Tuesday, June 04, 2013

Test Your TTAB Judge-Ability: Are STELLA ROSSA PIZZA BAR and RED STAR TAVERN Confusable?

Lettuce Entertain You [HaHa! - ed.] applied to register the mark STELLA ROSSA PIZZA BAR for restaurant and bar services, but was refused registration under Section 2(d) in view of the registered mark RED STAR TAVERN & Design, shown below, for restaurant and tavern services [TAVERN disclaimed]. Of course, it all came down to the marks, since the Italian phrase "stella rossa" means "red star" in English . How would you rule? In re Lettuce Entertain You Enterprises, Inc., Serial No. 85291663 (May 17, 2013) [not precedential].

The Board first insisted that PIZZA BAR be disclaimed in Applicant's mark, rejecting the contention that the mark, as a whole, is unitary.

As to the comparison of the marks at issue, because Applicant's mark is in standard character form, the Board must assume that it could be used in any manner, including in the same form of display as that of the cited mark. See Citigroup Inc. v. Capital City Bank Group Inc., 637 F.3d 1344, 98 USPQ2d 1253, 1258–59 (Fed. Cir. 2011). Nonetheless, the two marks do not sound or look alike.

But what about meaning? The Examining Attorney asserted that STELLA ROSSA means RED STAR in Italian. Applicant argued that the doctrine of foreign equivalents should not be applied here because the Examining Attorney failed to show that Italian is "a language familiar to an appreciable segment of American consumers," relying on In re Spirits Int’l, N.V., 563 F.3d 1347, 90 USPQ2d 1489 (Fed. Cir. 2009)). But the Board concluded that Spirits does not apply here because it dealt with an issue of geographical deceptiveness under Section 2(e)(3). For purposes of materiality under that Section, an "appreciable segment of American consumers" must be deceived. There is no such requirement in the Section 2(d) context. Instead, under Section 2(d), the doctrine of foreign equivalents applies to "words from common, modern languages."

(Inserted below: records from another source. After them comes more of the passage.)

(* ===== verification/ReuseFacts.v ===== *)
(** What reuse threading guarantees: tokens land only on self-updates whose
    input dies there, never on a type with its own destructor, and nothing but
    tokens and injected spreads changes. *)
From S2P Require Import Prelude Span Ir Reuse.
From stdpp Require Import options.

Section Facts.
Context {P : Payloads}.

(** The reuse token of a statement. *)
Definition reused (s : Stmt) : bool :=
  match s with
  | Let _ (Object _ _ _ _ reuse _ _) _ => reuse
  | Let _ (Binary _ _ _ reuse _) _ => reuse
  | Let _ (Method _ _ _ _ reuse _ _ _ _ _ _ _ _ _) _ => reuse
  | Let _ (SetField _ _ _ _ reuse _) _ => reuse
  | _ => false
  end.

(** The variable whose storage a token lets the operation take over, with the
    temp it assigns and the operands read after the storage is taken. *)
Definition consumed (s : Stmt) : option (Temp * string * list Atom) :=
  match s with
  | Let dst (Object _ _ _ (Some (AVar x _, _)) _ _ _) _ => Some (dst, x, [])
  | Let dst (Binary Concat (AVar x _) rhs _ _) _ => Some (dst, x, [rhs])
  | Let dst (Method (AVar x _) _ _ args _ _ _ _ _ _ _ _ _ _) _ => Some (dst, x, args)
  | Let dst (SetField (AVar x _) _ _ value _ _) _ => Some (dst, x, [value])
  | _ => None
  end.

(** The type an object construction names. *)
Definition object_type (s : Stmt) : option string :=
  match s with Let _ (Object tn _ _ _ _ _ _) _ => Some tn | _ => None end.

(** The statement after the releases binds [x] to [%dst]. *)
Definition rebound (rest : list Stmt) (x : string) (dst : Temp) : Prop :=
  ∃ drops m sp fa span rest',
    rest = drops ++ Bind m x sp (ATemp dst) fa span :: rest' ∧
    Forall (λ s, ∃ n sp r, s = DropVar n sp r) drops.

(** The names bound by a list of statements. *)
Definition binds (l : list Stmt) (bound : VarSet) : VarSet :=
  foldl (λ b s, add_bound s b) bound l.

Lemma rebinds_spec rest x dst : rebinds_temp_after_drops rest x dst = true → rebound rest x dst.
Proof.
  induction rest as [|s rest IH]; simpl; [done|].
  destruct s; simpl; try done.
  - destruct value; try done. intros H. bool_to_prop. subst.
    by eexists [], _, _, _, _, _.
  - intros (ds & m & sp' & fa & sp & rest' & -> & Hd)%IH.
    eexists (DropVar name span relevant :: ds), m, sp', fa, sp, rest'. split; [done|].
    constructor; [by eexists _, _, _|done].
Qed.

(** Everything [mark_one] does: the statement itself, or a self-update. *)
Inductive marking (od bound : VarSet) (s : Stmt) (rest : list Stmt) : Stmt → Prop :=
  | mark_none : marking od bound s rest s
  | mark_object dst x tn :
      object_self_update_candidate s = Some (dst, x, tn) → tn ∉ od →
      rebinds_temp_after_drops rest x dst = true → marking od bound s rest (set_object_reuse s)
  | mark_concat : self_update (concat_self_append_candidate s) rest = true →
      marking od bound s rest (set_binary_reuse s)
  | mark_method : self_update (method_self_update_candidate s) rest = true →
      marking od bound s rest (set_method_reuse s)
  | mark_setfield : self_update (setfield_self_update_candidate s) rest = true →
      marking od bound s rest (set_setfield_reuse s)
  | mark_inject next rest' dst tn target :
      rest = next :: rest' → object_reassign_candidate s = Some (dst, tn) → tn ∉ od →
      bind_target next dst = Some target → target ∈ bound →
      marking od bound s rest (inject_object_reassign_reuse s target).

Lemma mark_one_spec od bound s rest : marking od bound s rest (mark_one od bound s rest).
Proof.
  unfold mark_one. destruct rest as [|next rest]; [constructor|].
  destruct (object_self_update_candidate s) as [[[dst x] tn]|] eqn:E.
  { destruct (bool_decide _ && _) eqn:H; bool_to_prop; [|constructor].
    by eapply mark_object. }
  repeat case_match; try constructor; try done. by eapply mark_inject.
Qed.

Nonetheless, the doctrine should be applied only "when it is likely that the ordinary American purchaser would 'stop and translate [the word] into its English equivalent.'" Palm Bay, 73 USPQ2d at 1696 (quoting In re Pan Tex Hotel Corp., 190 USPQ 109, 110 (TTAB 1976)).

Although STELLA ROSA literally translates as RED STAR, the Board must consider Applicant’s mark as a whole, "and the fact that applicant’s mark comprises both Italian and English words makes it less likely that the STELLA ROSSA part of applicant’s mark will be translated by consumers — even those consumers who speak Italian. That is especially true here because STELLA ROSSA gives the impression of a woman’s name used in English, rather than an arbitrary Italian phrase."

[T]he doctrine of foreign equivalents is not conclusive. It is just one way of understanding the meaning of a mark, which is in turn only one of the considerations used in determining the similarity of the marks as a whole. "[S]uch similarity as there is in connotation must be weighed against the dissimilarity in appearance, sound, and all other factors, before reaching a conclusion on likelihood of confusion as to source."

The Board ruled that, despite the overlap in services, customers, and channels of trade, the marks at issue are too dissimilar to support the PTO's finding of likelihood of confusion. And so it reversed the refusal.

Read comments and post your comments here.

TTABlog note: I think the Board got this one right. I remain puzzled, however, by the whole "stop and translate" concept, but that's a topic for another day.

Text Copyright John L. Welch 2013.


At 10:06 AM, Anonymous Joe Dreitler said...

I think that they got it right as well. Like you, I also think that the way they got there is what is troubling in trying to predict these cases. The two terms just don't look or sound anything alike and no one is going to think they are connected with one another. You can wind up with "paralysis by analysis" trying to figure out some other way to reach that conclusion.